WHO will investigate coronary infection between humans and pets
Cats may be infected with the new strain of coronavirus, but dogs, ducks, pigs and chickens do not seem to be susceptible to this pathogen, a study published in Science.
According to Reuters news agency, research just published in the journal Science said that in addition to cats, mink can also be infected with SARS-CoV-2. However, other animals such as dogs, chickens, pigs and ducks are not infected with this virus.
The study published in Science aims to find out which animals are most likely to infect the latest strain of corona virus. From there it is expected to be used as a test subject to potential vaccines against COVID-19.
This study was conducted in China in January and February of this year. The team found that cats and ferrets are the species most at risk of acquiring the new strain of coronavirus after they deliberately expose them to infected particles through the nose.
They also found that cats can infect each other through droplets of respiratory fluid. Affected cats have viruses in their mouths, noses, and small intestines.
The cats exposed to the virus were severely damaged in the lungs, nose and throat. In ferrets, although new strains of corona virus have emerged in the upper respiratory tract of animals, they do not cause serious illness in them.

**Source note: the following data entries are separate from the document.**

(** The duration the election timer is armed with lies in the configured
    interval [[min, max)], for every configuration [NewRaft] accepts and every
    random draw. *)
Lemma Start_timer cfg r (rnd : Z) :
  NewRaft cfg = Ret r → ElectionTimeoutMax cfg < 2 ^ 63 →
  ∃ d, electionTimer (fst (Start rnd r)) = Some (Armed d) ∧
    ElectionTimeoutMin cfg ≤ d < ElectionTimeoutMax cfg.
Proof.
  intros Hr Hmax. destruct (NewRaft_Ret _ _ Hr) as [(_ & _ & _ & Ht & _)%validate_None []].
  unfold Start. rewrite fl_ctx0. cbn. eexists. split; [done|].
  unfold electionTimeoutLocked, Intn. cbn. rewrite fl_det0, fl_min0, fl_max0.
  pose proof (Z.mod_pos_bound rnd (ElectionTimeoutMax cfg - ElectionTimeoutMin cfg)).
  rewrite (i64_id (_ - _)) by lia. rewrite i64_id by lia. lia.
Qed.
End node_properties.

(** ** Witnesses: concrete nodes on the in-memory persister *)

Module NodeWitness.
Import MemoryPersister.

(** A node of a three-node cluster. *)
Definition cfg : Config MemoryPersister :=
  mkConfig 1 "localhost:0" {[2 := "localhost:1"%string; 3 := "localhost:2"%string]}
    150 300 50 1000 (Some NewMemoryPersister).

Definition entry (i t : Z) : LogEntry := mkLogEntry i t [Byte.x01].

Definition saved (t v : Z) (l : list LogEntry) : MemoryPersister :=
  fst (mSave t v l NewMemoryPersister).

(** A leader of term 2 with the given log and positions. *)
Definition leader (lg : list LogEntry) (base applied commit : Z) : Raft MemoryPersister := {|
  serverId := 1; address := "localhost:0";
  peers := {[2 := mkPeer 2 "localhost:1" true 3 0; 3 := mkPeer 3 "localhost:2" true 5 4]};
  currentTerm := 2; votedFor := 1; log := lg; logBase := base;
  snapshot := [Byte.x00]; snapshotIndex := base; snapshotTerm := 1; state := Leader;
  commitIndex := commit; lastApplied := applied; leaderId := 1; electionTimer := Some Stopped;
  electionTimeoutMin := 150; electionTimeoutMax := 300; useDeterministicTimeout := false;
  deterministicTimeout := 0; heartbeatInterval := 50; votesReceived := 2; applyCh := [];
  commitCh := true; persister := saved 2 1 lg;
  snapshotThreshold := 1000; ctx := Some false; wg := 2; shutdown := false |}.

(** Entries [3, 4, 5] on top of a snapshot up to index 2; 4 is committed, 3
    applied. *)
Definition node : Raft MemoryPersister :=
  leader [entry 3 1; entry 4 2; entry 5 2] 2 3 4.

Lemma node_contiguous (base : Z) (l : list LogEntry) :
  map eIndex l = (λ i, base + Z.of_nat i + 1) <$> seq 0 (length l) → contiguous base l.
Proof.
  intros Hl i e Hi. pose proof (index_Some_range _ _ _ Hi) as Hr.
  rewrite index_lookup in Hi by lia.
  assert (map eIndex l !! Z.to_nat i = Some (eIndex e)) as H
    by (rewrite list_lookup_fmap, Hi; done).
  rewrite Hl, list_lookup_fmap in H.
  rewrite lookup_seq_lt in H by (unfold len in Hr; lia). cbn in H. simplify_eq. lia.
Qed.
Lemma heard_contact rnd req r : currentTerm r ≤ aeTerm req → heard req (ae_contact rnd req r).
Proof.
  intros Hle. unfold ae_contact, heard. node_inv.
  destruct (Z.ltb_spec (currentTerm r) (aeTerm req)) as [|Hge]; cbn; [done|].
  assert (currentTerm r = aeTerm req) by lia.
  destruct (state_eqb (state r) Leader) eqn:Hs; cbn; state_props; split; auto; congruence.
Qed.

Lemma contact_heard rnd req r : heard req r → ae_contact rnd req r = resetElectionTimerLocked rnd r.
Proof.
  intros (Ht & Hl). unfold ae_contact. rewrite (proj2 (Z.ltb_ge _ _)) by lia. f_equal.
  destruct (state_eqb (state r) Leader) eqn:Hs; cbn; state_props; [done|].
  rewrite <- Hl by done. by destruct r.
Qed.

Lemma merged_log_again req r r' : wf r → ae_wf req → consistent req r = true →
  (aePrevLogIndex req < logBase r → aeEntries req = []) →
  log r' = merged_log req r → logBase r' = logBase r →
  consistent req r' = true ∧ merged_log req r' = log r' ∧ already_there req r' = true.
Proof.
  intros Hwf Hreq Hc Hlow Hl Hb. pose proof (consistent_range req r Hwf Hreq Hc) as Hrng.
  destruct (merged_log_entries req r Hwf Hreq Hc Hlow) as [Hpre _].
  pose proof Hwf as []. pose proof Hreq as []. unfold last_index in *.
  pose proof (len_nonneg (log r)). pose proof (len_nonneg (aeEntries req)). split_and!.
  - rewrite <- Hc. unfold consistent. rewrite Hl, Hb. branch; [|done].
    unwrap. by rewrite Hpre by lia.
  - unfold merged_log at 1. rewrite Hl, Hb.
    destruct (Z.lt_ge_cases (aePrevLogIndex req) (logBase r)) as [Hlt|Hge].
    { rewrite Hlow by done. simpl. apply take_drop. }
    unfold merged_log. set (k := Z.to_nat _).
    assert (length (take k (log r)) = k) as Hk
      by (rewrite length_take; unfold len in *; lia).
    rewrite take_app_le, drop_app_ge by lia. rewrite (take_ge (take k _)) by lia.
    rewrite Hk, Nat.sub_diag.
    rewrite drop_0. by rewrite merge_idemp.
  - unfold already_there. rewrite Hl, Hb.
    destruct (Z.lt_ge_cases (aePrevLogIndex req) (logBase r)) as [Hlt|Hge].
    { by rewrite Hlow. }
    unfold merged_log. set (k := Z.to_nat _).
    assert (length (take k (log r)) = k) as Hk
      by (rewrite length_take; unfold len in *; lia).
    rewrite drop_app_ge by lia. rewrite Hk, Nat.sub_diag, drop_0. apply merge_covers.
Qed.

(** C14: AppendEntries is idempotent: a request delivered again right after it
    succeeded gets the same answer and does nothing but draw a new timeout for
    the election timer, if the node has one; every other part of the node, its
    disk included, is left as it is. *)
Theorem append_entries_idempotent rnd rnd' (req : AppendEntriesRequest) r r' resp :
  wf r → ae_wf req → AppendEntries rnd req r = (r', Ret resp) → aerSuccess resp = true →
  AppendEntries rnd' req r' = (resetElectionTimerLocked rnd' r', Ret resp).
Proof.
  intros Hwf Hreq HA Hok. pose proof (AppendEntries_outcome rnd req r Hwf Hreq) as Ho.
  pose proof (AppendEntries_wf rnd req r Hwf Hreq) as Hwf'. rewrite HA in Ho, Hwf'. cbn in Ho, Hwf'.
  inversion Ho as [|? ? E1 E2| | |p Hle Hc Hlow Hp E1 E2]; subst; try done.
  clear Ho HA Hok Hp. pose proof (heard_contact rnd req r Hle) as Hh.
  match goal with |- context [follower_commit req ?x] => set (r1 := x) in * end.
  assert (heard req (follower_commit req r1)) as Hh'
    by (unfold follower_commit; branch; exact Hh).
  destruct (follower_commit_spec req r1 Hreq) as (Hci & Hfl & Hfb & _).
  destruct (ae_contact_frame rnd req r) as (_ & Hb & _). cbv zeta in Hb.
  set (r' := follower_commit req r1) in *. clearbody r'.
  assert (log r' = merged_log req r ∧ logBase r' = logBase r) as [Hl' Hb']
    by (rewrite Hfl, Hfb; subst r1; done).
  destruct (merged_log_again req r r' Hwf Hreq Hc Hlow Hl' Hb') as (Hc' & Hm & Ha).
  rewrite AppendEntries_unfold. rewrite (proj2 (Z.ltb_ge _ _)) by (destruct Hh'; lia).
  cbv zeta. rewrite contact_heard by done.
  destruct (resetElectionTimerLocked_inv rnd' r') as [t ->].
  change (consistent req (r' <| electionTimer := t |>)) with (consistent req r'). rewrite Hc'.
  change (log (r' <| electionTimer := t |>)) with (log r').
  change (logBase (r' <| electionTimer := t |>)) with (logBase r').
  cbn [negb]. rewrite append_loop_merged by done. rewrite Hb', Hm, Ha.
  destruct (_ && _)%bool eqn:Hlt.
  { apply andb_true_iff in Hlt as [?%Z.ltb_lt Hn]. rewrite Hlow in Hn by done. done. }
  cbn [negb]. assert (r' <| electionTimer := t |> <| log := log r' |> = r' <| electionTimer := t |>)
    as -> by by destruct r'.
  unfold follower_commit. pose proof Hreq as [? ? ?]. pose proof (len_nonneg (aeEntries req)).
  unwrap. cbn. branch; [lia|done].
Qed.

(** Nothing is written for entries that are already there. *)
Lemma already_there_no_failure rnd (req : AppendEntriesRequest) r r' e : wf r → ae_wf req →
  consistent req r = true → already_there req r = true → AppendEntries rnd req r ≠ (r', Fail e).
Proof.
  intros Hwf Hreq Hc Ha. rewrite AppendEntries_unfold. branch; [done|]. cbv zeta.
  destruct (ae_contact_frame rnd req r) as (Hl & Hb & _). cbv zeta in Hl, Hb.
  assert (consistent req (ae_contact rnd req r) = true) as -> by (unfold consistent in *; by rewrite Hl, Hb).
  cbn [negb]. rewrite Hl, Hb, append_loop_merged, Ha by done. by destruct (_ && _).
Qed.

(** C37: A failed write is forgotten.  When the handler answers a well-formed
    request with an error, it could not persist entries it did not have, but has
    put them into its log in memory.  If the leader sends the same request again
    before the node does anything else, it is answered with success, whatever the
    disk would do now, although the term, vote and log on disk are still those
    from before the first request. *)
Theorem failed_append_acknowledged rnd rnd' (req : AppendEntriesRequest) r r' e :
  wf r → ae_wf req → AppendEntries rnd req r = (r', Fail e) →
  ∃ r'' resp, AppendEntries rnd' req r' = (r'', Ret resp) ∧ aerSuccess resp = true ∧
    log r'' = merged_log req r ∧ already_there req r = false ∧
    Load (persister r'') = Load (persister r).
Proof.
  intros Hwf Hreq HA. pose proof (AppendEntries_wf rnd req r Hwf Hreq) as Hwf'.
  pose proof (AppendEntries_outcome rnd req r Hwf Hreq) as Ho. rewrite HA in Ho, Hwf'. cbn in Ho, Hwf'.
  inversion Ho as [| | |p e' Hle Hc Hlow Hsv E1 E2|]; subst r'. subst e. clear Ho.
  destruct (already_there req r) eqn:Ha.
  { by apply already_there_no_failure in HA. }
  set (r1 := (ae_contact rnd req r) <| log := merged_log req r |> <| persister := p |>) in *.
  destruct (ae_contact_frame rnd req r) as (_ & Hb & _). cbv zeta in Hb.
  destruct (merged_log_again req r r1) as (Hc1 & Hm1 & Ha1); auto.
  pose proof (AppendEntries_outcome rnd' req r1 Hwf' Hreq) as Ho.
  destruct (AppendEntries rnd' req r1) as [r2 res] eqn:HA1. cbn in Ho.
  assert (currentTerm r1 = aeTerm req) as Ht1 by (cbn; by destruct (ae_contact_quiet rnd req r Hle)).
  pose proof (save_failed _ _ _ _ _ _ Hsv) as Hld.
  inversion Ho as [|? Hc2|? ? Hlow2 He2|p2 e2 ? ? ? Hsv2|p2 ? ? ? Hp2]; subst; try (lia || congruence).
  - exfalso. apply He2, Hlow. change (logBase r1) with (logBase (ae_contact rnd req r)) in Hlow2. lia.
  - by apply already_there_no_failure in HA1.
  - rewrite Ha1 in Hp2. subst p2. eexists _, _. split; [done|]. split; [done|].
    destruct (follower_commit_spec req ((ae_contact rnd' req r1) <| log := merged_log req r1 |>
      <| persister := persister r1 |>) Hreq) as (_ & -> & _ & -> & _).
    cbn. rewrite Hm1. done.
Qed.

(** C36: The handler crashes the process exactly when the request carries
    entries for indices below the follower's log slice and passes the
    consistency test, which it does only with [prevLogIndex = 0] on a follower
    that has compacted its log. *)
Theorem append_entries_panics rnd (req : AppendEntriesRequest) r : wf r → ae_wf req →
  snd (AppendEntries rnd req r) = Panic ↔
  currentTerm r ≤ aeTerm req ∧ aePrevLogIndex req = 0 ∧ 0 < logBase r ∧ aeEntries req ≠ [].
Proof.
  intros Hwf Hreq. rewrite AppendEntries_unfold. cbv zeta.
  destruct (Z.ltb_spec (aeTerm req) (currentTerm r)) as [|Hge]; [split; [done|lia]|].
  destruct (ae_contact_frame rnd req r) as (Hl & Hb & _). cbv zeta in Hl, Hb.
  assert (consistent req (ae_contact rnd req r) = consistent req r) as ->
    by (unfold consistent; by rewrite Hl, Hb).
  rewrite Hl, Hb. pose proof Hwf as []. pose proof Hreq as [].
  destruct (consistent req r) eqn:Hc; cbn [negb].
  - pose proof (consistent_range req r Hwf Hreq Hc) as Hrng.
    rewrite append_loop_merged by done. destruct (_ && _)%bool eqn:Hlt.
    + apply andb_true_iff in Hlt as [?%Z.ltb_lt Hn%negb_true_iff%bool_decide_eq_false].
      split; [|done]. intros _. split_and!; auto; lia.
    + split.
      * destruct (persist _) as [? [?|]], (already_there req r); cbn; intros E; discriminate E.
      * intros (_ & Hp & Hb0 & Hn). apply andb_false_iff in Hlt as [?%Z.ltb_ge|Hn'].
        -- lia.
        -- apply negb_false_iff, bool_decide_eq_true in Hn'. done.
  - split; [done|]. intros (_ & Hp & _). unfold consistent in Hc. rewrite Hp in Hc. done.
Qed.
End append_properties.

(** ** Properties of the leader *)

Section leader_properties.
Context {P : Type} `{PL : PersisterLaws P}.
Implicit Types r : Raft P.

(** C11: The commit rule.  The leader's commit index never moves back; when it
    moves, the entry it moves to is in the log, is of the leader's own term
    and is held by more than half of the cluster, and no higher index is; and
    if the highest index held by a majority is above the commit index and of
    the current term, the commit index does move there.  Nothing but the
    commit index and the wake-up of the apply loop changes. *)
Theorem commit_rule r : wf r → state r = Leader →
  let r' := updateCommitIndex r in
  commitIndex r ≤ commitIndex r' ≤ Z.max (commitIndex r) (last_index r) ∧
  (commitIndex r < commitIndex r' →
     commitCh r' = true ∧ majority r (commitIndex r') ∧
     (∀ m, commitIndex r' < m ≤ last_index r → ¬ majority r m) ∧
     ∃ e, entry_at r (commitIndex r') = Some e ∧ eTerm e = currentTerm r) ∧
  (∀ k e, commitIndex r < k ≤ last_index r → majority r k →
     (∀ m, k < m ≤ last_index r → ¬ majority r m) →
     entry_at r k = Some e → eTerm e = currentTerm r → commitIndex r' = k) ∧
  (∃ n c, r' = r <| commitIndex := n |> <| commitCh := c |>).
Proof.
  intros Hwf Hs. cbv zeta.
  assert (∃ n c, updateCommitIndex r = r <| commitIndex := n |> <| commitCh := c |>) as Hinv
    by (destruct (updateCommitIndex_inv r) as (n & c & ? & _); eauto).
  destruct (updateCommitIndex_spec r Hwf Hs) as
    [(k & e & Hk & Hm & Hall & He & Heq)|[Hall Heq]].
  - assert (∀ k' e', commitIndex r < k' ≤ last_index r → majority r k' →
      (∀ m, k' < m ≤ last_index r → ¬ majority r m) → entry_at r k' = Some e' →
      k' = k ∧ e' = e) as Huniq.
    { intros k' e' Hk' Hm' Hall' He'. assert (k' = k) as ->; [|split; congruence].
      destruct (Z.lt_trichotomy k' k) as [?|[?|?]]; [|done|].
      - by destruct (Hall' k ltac:(lia)).
      - by destruct (Hall k' ltac:(lia)). }
    split_and!; [..|done]; rewrite Heq;
      (destruct (Z.eqb_spec (eTerm e) (currentTerm r)) as [Ht|Hne]; cbn); try lia.
    + intros _. split_and!; eauto.
    + intros k' e' Hk' Hm' Hall' He' _. by destruct (Huniq k' e') as [-> _].
    + intros k' e' Hk' Hm' Hall' He' Ht'. destruct (Huniq k' e') as [_ ->]; auto. done.
  - rewrite Heq. split_and!; [lia|lia| |..].
    + lia.
    + intros k e Hk Hm. by destruct (Hall k ltac:(lia)).
    + exists (commitIndex r), (commitCh r). by destruct r.
Qed.

(** C34: What a leader sends describes its own log.  For a well-formed node whose
    [nextIndex] for the peer is at most [2 ^ 62]: when [sendAppendEntries] makes a
    call, the node leads, the request is of its current term and well formed, its
    entries are the leader's at consecutive indices after [prevLogIndex], and
    [prevLogTerm] is the term of the leader's entry there.  If the leader has not
    compacted its log, the request has all of it from there on. *)
Theorem leader_sends_own_log dialed id term commitIdx r r' req prev n :
  wf r → (∀ p, peers r !! id = Some p → nextIndex p ≤ 2 ^ 62) →
  sendAppendEntries_request dialed id term commitIdx r = (r', SendCall req prev n) →
  state r = Leader ∧ aeTerm req = currentTerm r ∧ ae_wf req ∧
  prev = aePrevLogIndex req ∧ n = len (aeEntries req) ∧
  (∀ i e, index (aeEntries req) i = Some e → entry_at r (prev + i + 1) = Some e) ∧
  (0 < prev → ∃ e, entry_at r prev = Some e ∧ eTerm e = aePrevLogTerm req) ∧
  (logBase r = 0 → prev + n = last_index r).
Proof.
  intros Hwf Hn Hs.
  pose proof (sendAppendEntries_request_whole _ _ _ _ _ _ _ _ _ Hwf Hn Hs) as Hw.
  destruct (sendAppendEntries_request_segment _ _ _ _ _ _ _ _ _ Hwf Hn Hs)
    as ([] & -> & -> & Ht & Htr & Hst & _).
  split_and!; auto. congruence.
Qed.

“The monitoring of SARS-CoV-2 infection in cats should be seen as an addition to the elimination of the human COVID-19 disease,” the study authors wrote.
So far it is believed that SARS-CoV-2 has been transmitted from bat to human. With the exception of some cat and dog infections, there is no conclusive evidence that domestic pets can be vectors.
In the aforementioned study, antibody tests showed that dogs were least likely to be infected with corona virus, while pigs, chickens and ducks were not infected with this strain.
Recently, a tiger at the Bronx Zoo showed a dry cough and stopped eating after contacting a zoo employee who was positive for corona virus.
The World Health Organization (WHO) on April 8 said it was working with partners to further study the role of pets in the current disease crisis.
Based on the evidence up to date, WHO epidemiologist Maria Van Kerkhove told a news conference: “We do not believe they play a role in infection but we think that they can be infected by carriers. “
Meanwhile, WHO emergency program expert, Mike Ryan, urged people not to be cruel to animals because of the disease. “They are as victims as we all are,” said Mike Ryan.